The last thing the tech market needed right now was a disappointing set of earnings from Oracle Corporation (NASDAQ:ORCL), but unfortunately that is exactly what it got. It would be an understatement to say that it has been a difficult 2013 so far for the tech industry and these numbers will do little to assuage many fears. But what do they mean for Oracle and how do they relate to the rest of the tech world?
Oracle disappoints, again
Looking back at an analysis of the previous quarter’s earnings Oracle Corporation (NASDAQ:ORCL) missed its own guidance and this quarter saw some key numbers coming in at the low end. For example Oracle had forecast 1-4% overall revenue growth (they came in at 2% in constant currency), new software license and cloud subscription growth was forecast to come in with 1-11% growth (the result was 2% growth). The one ‘bright’ spot was that hardware systems product growth was forecast to be negative 12-22% and came in at the high end with a negative 12%.
Clearly the numbers came in towards the bottom of the guidance ranges. All of which is somewhat disappointing given that many investors have been hoping for a second quarter (2Q) bounce back. Last time around Oracle Corporation (NASDAQ:ORCL) blamed some sales execution issues and the timing of the sequester. However it calmed investors by describing its pipeline as being up and, claimed that the issue was really about the timing and execution of deal closure.
Well it was a different story this time around with sales execution quoted as improving ‘significantly’ and economic weakness cited in a few areas like Brazil, China and Australia. Moreover, transaction sizes were described as being smaller (a sign of economic pressure).
The good news from a geographic perspective was that its US and EMEA performance were as expected with 4% and 5% new license growth respectively. The problem was with Asia-Pacific down 7%. This is a worrying sign for the industry because many technology companies are relying on Asia for growth.
What the industry is saying
As a bellwether Oracle Corporation (NASDAQ:ORCL)’s results will be closely watched and those of us hoping for some sort of confirmation of a return to better days would have been disappointed. In a sense it is a mere continuation of what we have been seeing elsewhere. For example, Palo Alto Networks Inc (NYSE:PANW) recently reported results. It missed estimates and guided lower than the market consensus for the next quarter. Although Palo Alto Networks Inc (NYSE:PANW) is in a different area (IT security), I found its results interesting because other companies in the sector had previously reported weakness in April. Unfortunately Palo Alto came out and confirmed that conditions in May were only ‘in line’ with the reduced expectations created by a weak April. Another indication of weakness and it appears to be linear.

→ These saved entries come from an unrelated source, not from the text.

(* ===== verification/ExtTypes.v ===== *)
(** * Extension types (src/geo.ts and src/registry.ts)

    The parsers of point, line and pgvector texts, and the registry of
    user-defined types: both answer "is there a decoder for this column?" to the
    dispatchers of Decode.v. *)

From S2P Require Import Prelude Utf8 Text Buf Num Dates Value NumText Json.

(** A column's declared JS target. *)
Abbreviation Target := (option string).
Definition tgt (js : Target) (s : string) : bool := bool_decide (js = Some s).
Definition CellDecoder : Type := bytes -> Z -> Z -> res value.
Definition Leaf : Type := jstr -> res value.

Definition utf8_at (b : bytes) (o l : Z) : jstr := utf8_decode (subarray b o (o + l)).
Definition lat1_at : bytes -> Z -> Z -> jstr := lat1.

(** ** geo.ts *)
Module Geo.

Definition OID_POINT : Z := 600.
Definition OID_LINE : Z := 628.
Definition EXT_VECTOR : Z := -1000.
Definition EXT_HALFVEC : Z := -1002.
Definition EXT_SPARSEVEC : Z := -1003.

Definition num_of (s : jstr) : value := VNum (Number s).
Definition COMMA : Z := 44.

Definition parsePoint (s : jstr) : value :=
  let c := indexOf s COMMA 0 in
  VObj [(js "x", num_of (slice s 1 c)); (js "y", num_of (slice s (c + 1) (-1)))].
Definition parsePointTuple (s : jstr) : value :=
  let c := indexOf s COMMA 0 in
  VArr [num_of (slice s 1 c); num_of (slice s (c + 1) (-1))].
Definition line_parts (s : jstr) : list value :=
  let c1 := indexOf s COMMA 0 in
  let c2 := indexOf s COMMA (c1 + 1) in
  [num_of (slice s 1 c1); num_of (slice s (c1 + 1) c2); num_of (slice s (c2 + 1) (-1))].
Definition parseLineAbc (s : jstr) : value := VObj (zip [js "a"; js "b"; js "c"] (line_parts s)).
Definition parseLineTuple (s : jstr) : value := VArr (line_parts s).

Definition parseVector (s : jstr) : res value := JSON_parse s.
(** Float32Array.from(JSON.parse(s)): the numbers, rounded to single precision. *)
Definition to_f32 (v : value) : value := match v with VNum x => VNum (fround x) | _ => v end.
Definition parseF32 (s : jstr) : res value :=
  v ← JSON_parse s; match v with VArr l => Ok (VArr (to_f32 <$> l)) | _ => Ok (VArr []) end.

Record SparseVec := mkSparse { dim : num; indices : list num; values : list num }.
Definition lastIndexOf (s : jstr) (c : Z) : Z :=
  match find_from (fun x => x =? c) (rev s) 0 with Some i => blen s - 1 - Z.of_nat i | None => -1 end.
Definition parseSparsevec (s : jstr) : SparseVec :=
  let slash := lastIndexOf s 47 in
  let dim := Number (slice_from s (slash + 1)) in
  let body := slice s 1 (slash - 1) in
  let pairs := if (length body =? 0)%nat then [] else split COMMA body [] in
  let at_colon (p : jstr) := let c := indexOf p 58 0 in (Number (slice p 0 c), Number (slice_from p (c + 1))) in
  mkSparse dim (fst ∘ at_colon <$> pairs) (snd ∘ at_colon <$> pairs).
Definition sparse_value (v : SparseVec) : value :=
  VObj [(js "dim", VNum (dim v)); (js "indices", VArr (VNum <$> indices v)); (js "values", VArr (VNum <$> values v))].

(** out[i] = x: an index past the end extends the array with holes, and one that is
    not a natural number only names a property. *)
Definition set_at (out : list value) (i : num) (x : value) : list value :=
  match int_of i with
  | Some z => if z <? 0 then out
              else let k := Z.to_nat z in
                   if (k <? length out)%nat then <[k := x]> out else out ++ replicate (k - length out) VUndef ++ [x]
  | None => out
  end.
Definition minus1 (x : num) : num := match int_of x with Some z => of_Z (z - 1) | None => NaN end.
(** new Array(dim) wants a uint32. *)
Definition sparseToDense (v : SparseVec) : res value :=
  match int_of (dim v) with
  | Some d =>
    if (0 <=? d) && (d <=? 4294967295) then
      Ok (VArr (foldl (fun out p => set_at out (minus1 p.1) (VNum p.2)) (replicate (Z.to_nat d) (VNum (of_Z 0)))
                      (zip (indices v) (values v))))
    else Throw RangeError
  | None => Throw RangeError
  end.

(** The parse targets; bare declarations are raw text, for the string machinery. *)
Definition extLeafFor (elem : Z) (j : Target) : option Leaf :=
  if elem =? OID_POINT then
    if tgt j "xy" then Some (fun s => Ok (parsePoint s)) else if tgt j "tuple" then Some (fun s => Ok (parsePointTuple s)) else None
  else if elem =? OID_LINE then
    if tgt j "abc" then Some (fun s => Ok (parseLineAbc s)) else if tgt j "tuple" then Some (fun s => Ok (parseLineTuple s)) else None
  else if (elem =? EXT_VECTOR) || (elem =? EXT_HALFVEC) then
    if tgt j "array" then Some parseVector else if tgt j "f32" then Some parseF32 else None
  else if elem =? EXT_SPARSEVEC then
    if tgt j "sparse" then Some (fun s => Ok (sparse_value (parseSparsevec s)))
    else if tgt j "array" then Some (fun s => sparseToDense (parseSparsevec s)) else None
  else None.

Definition on_text (f : Leaf) : CellDecoder := fun b o l => f (utf8_at b o l).
Definition extAt (oid : Z) (j : Target) : option CellDecoder :=
  if oid =? OID_POINT then
    if tgt j "xy" then Some (on_text (fun s => Ok (parsePoint s)))
    else if tgt j "tuple" then Some (on_text (fun s => Ok (parsePointTuple s))) else None
  else if oid =? OID_LINE then
    if tgt j "abc" then Some (on_text (fun s => Ok (parseLineAbc s)))
    else if tgt j "tuple" then Some (on_text (fun s => Ok (parseLineTuple s))) else None
  else if oid =? EXT_VECTOR then
    if tgt j "array" then Some (on_text parseVector) else if tgt j "f32" then Some (on_text parseF32) else None
  else if oid =? EXT_HALFVEC then
    if tgt j "array" then Some (on_text parseVector) else if tgt j "f32" then Some (on_text parseF32) else None
  else if oid =? EXT_SPARSEVEC then
    if tgt j "sparse" then Some (on_text (fun s => Ok (sparse_value (parseSparsevec s))))
    else if tgt j "array" then Some (on_text (fun s => sparseToDense (parseSparsevec s))) else None
  else None.

(** A column and an array element of the same type and target decode alike. *)
Lemma extAt_leaf oid j : extAt oid j = on_text <$> extLeafFor oid j.
Proof.
  unfold extAt, extLeafFor. destruct (oid =? OID_POINT); [by repeat case_match|]. destruct (oid =? OID_LINE); [by repeat case_match|].
  destruct (oid =? EXT_VECTOR); [by repeat case_match|]. destruct (oid =? EXT_HALFVEC); [by repeat case_match|].
  destruct (oid =? EXT_SPARSEVEC); by repeat case_match.
Qed.
End Geo.

(** ** registry.ts *)
Module Registry.

Record CustomTypeDef := mkDef {
  dname : jstr; doid : Z; dascii : bool; ddelim : Z;
  targets : list (string * Leaf);
  rawTargets : list (string * CellDecoder) }.
Definition assoc {A} (k : string) (l : list (string * A)) : option A :=
  snd <$> List.find (fun p => bool_decide (p.1 = k)) l.

(** nextCustomOid and DEFS. *)
Record registry := mkReg { nextCustomOid : Z; DEFS : gmap Z CustomTypeDef }.
Definition init : registry := mkReg (-2000) ∅.

Record spec := mkSpec { s_ascii : option bool; s_delim : option jstr; s_targets : list (string * Leaf); s_raw : list (string * CellDecoder) }.

Definition defineType (name : jstr) (s : spec) : M registry CustomTypeDef := fun r =>
  match s_delim s with
  | Some d =>
    if negb (length d =? 1)%nat then (r, Throw (Error (js "minipg: type " ++ quote name ++ js " delim must be a single character, got " ++ quote d)))
    else
      let def := mkDef name (nextCustomOid r) (default false (s_ascii s)) (nth 0 d 0) (s_targets s) (s_raw s) in
      (mkReg (nextCustomOid r - 1) (<[doid def := def]> (DEFS r)), Ok def)
  | None =>
    let def := mkDef name (nextCustomOid r) (default false (s_ascii s)) 44 (s_targets s) (s_raw s) in
    (mkReg (nextCustomOid r - 1) (<[doid def := def]> (DEFS r)), Ok def)
  end.

(** handle(target) and handle.array(target): both check the target first. *)
Definition known_target (def : CustomTypeDef) (t : Target) : bool :=
  match t with
  | None => true
  | Some k => match assoc k (targets def), assoc k (rawTargets def) with None, None => false | _, _ => true end
  end.

Definition slice_cell (def : CustomTypeDef) (b : bytes) (o l : Z) : jstr :=
  if dascii def then lat1_at b o l else utf8_at b o l.
Definition customAt (r : registry) (oid : Z) (j : Target) (is_array : bool) : option CellDecoder :=
  if is_array then None
  else
    match DEFS r !! oid with
    | None => None
    | Some def =>
      let bare : CellDecoder := fun b o l => Ok (VStr (slice_cell def b o l)) in
      match j with
      | None => Some bare
      | Some t =>
        match assoc t (rawTargets def) with
        | Some raw => Some raw
        | None => match assoc t (targets def) with
                  | Some f => Some (fun b o l => f (slice_cell def b o l))
                  | None => Some bare
                  end
        end
      end
    end.
Definition customDelimFor (r : registry) (elem : Z) : option Z := ddelim <$> DEFS r !! elem.
Definition customLeafFor (r : registry) (elem : Z) (j : Target) : option Leaf :=
  match DEFS r !! elem with
  | None => None
  | Some def =>
    match j with
    | None => Some (fun s => Ok (VStr s))
    | Some t =>
      match assoc t (targets def) with
      | Some f => Some f
      | None =>
        match assoc t (rawTargets def) with
        | Some raw => Some (fun s => let b := if dascii def then latin1 s else utf8 s in raw b 0 (blen b))
        | None => Some (fun s => Ok (VStr s))
        end
      end
    end
  end.

(** Sentinels go down from -2000, each to one definition. *)
Definition reg_ok (r : registry) : Prop :=
  nextCustomOid r <= -2000 /\ forall oid def, DEFS r !! oid = Some def -> nextCustomOid r < oid <= -2000 /\ doid def = oid.

Lemma init_ok : reg_ok init.
Proof. split; [done|]. intros oid def. unfold init; cbn [DEFS]. by rewrite lookup_empty. Qed.
Lemma insert_ok r def : reg_ok r -> doid def = nextCustomOid r -> reg_ok (mkReg (nextCustomOid r - 1) (<[doid def := def]> (DEFS r))).
Proof.
  intros [Hn Hd] E. split; simpl; [lia|]. intros oid def'. rewrite lookup_insert_Some. intros [[<- <-]|[Hne Hl]].
  - split; [lia|done].
  - destruct (Hd _ _ Hl) as [? ?]. split; [lia|done].
Qed.
Lemma defineType_ok name s r r' def : reg_ok r -> defineType name s r = (r', Ok def) ->
  reg_ok r' /\ DEFS r !! doid def = None /\ DEFS r' !! doid def = Some def
  /\ forall oid, oid <> doid def -> DEFS r' !! oid = DEFS r !! oid.
Proof.
  intros Hr. assert (DEFS r !! nextCustomOid r = None) as Hf.
  { destruct (DEFS r !! nextCustomOid r) as [d|] eqn:E; [|done]. destruct Hr as [_ Hd]. destruct (Hd _ _ E). lia. }
  assert (forall def, doid def = nextCustomOid r -> (mkReg (nextCustomOid r - 1) (<[doid def := def]> (DEFS r)), Ok def) = (r', Ok def) ->
    reg_ok r' /\ DEFS r !! doid def = None /\ DEFS r' !! doid def = Some def /\ forall oid, oid <> doid def -> DEFS r' !! oid = DEFS r !! oid) as G.
  { intros d Ed [= <-]. split; [by apply insert_ok|]. rewrite Ed. split; [done|]. simpl. split; [by rewrite lookup_insert_eq|].
    intros oid Hne. by rewrite lookup_insert_ne. }
  unfold defineType. destruct (s_delim s) as [d|].
  - destruct (negb _); [done|]. intros E. assert (Hd := E). injection Hd as _ <-. by apply G.
  - intros E. assert (Hd := E). injection Hd as _ <-. by apply G.
Qed.
End Registry.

One interesting aspect of Palo Alto is that its telco service provider revenues do not make up a significant part of its revenues. This is in contrast with other tech companies like say F5 Networks, Inc. (NASDAQ:FFIV) and Fortinet Inc (NASDAQ:FTNT). These companies missed estimates and disappointed with guidance. Both cited weakness in their service provider verticals and this may well continue into the current quarter. On the other hand Palo Alto’s results are more indicative of the wider tech spending environment and investors will need to hear some more positive noises from bellwethers like IBM and Oracle Corporation (NASDAQ:ORCL) before feeling very confident with Palo Alto.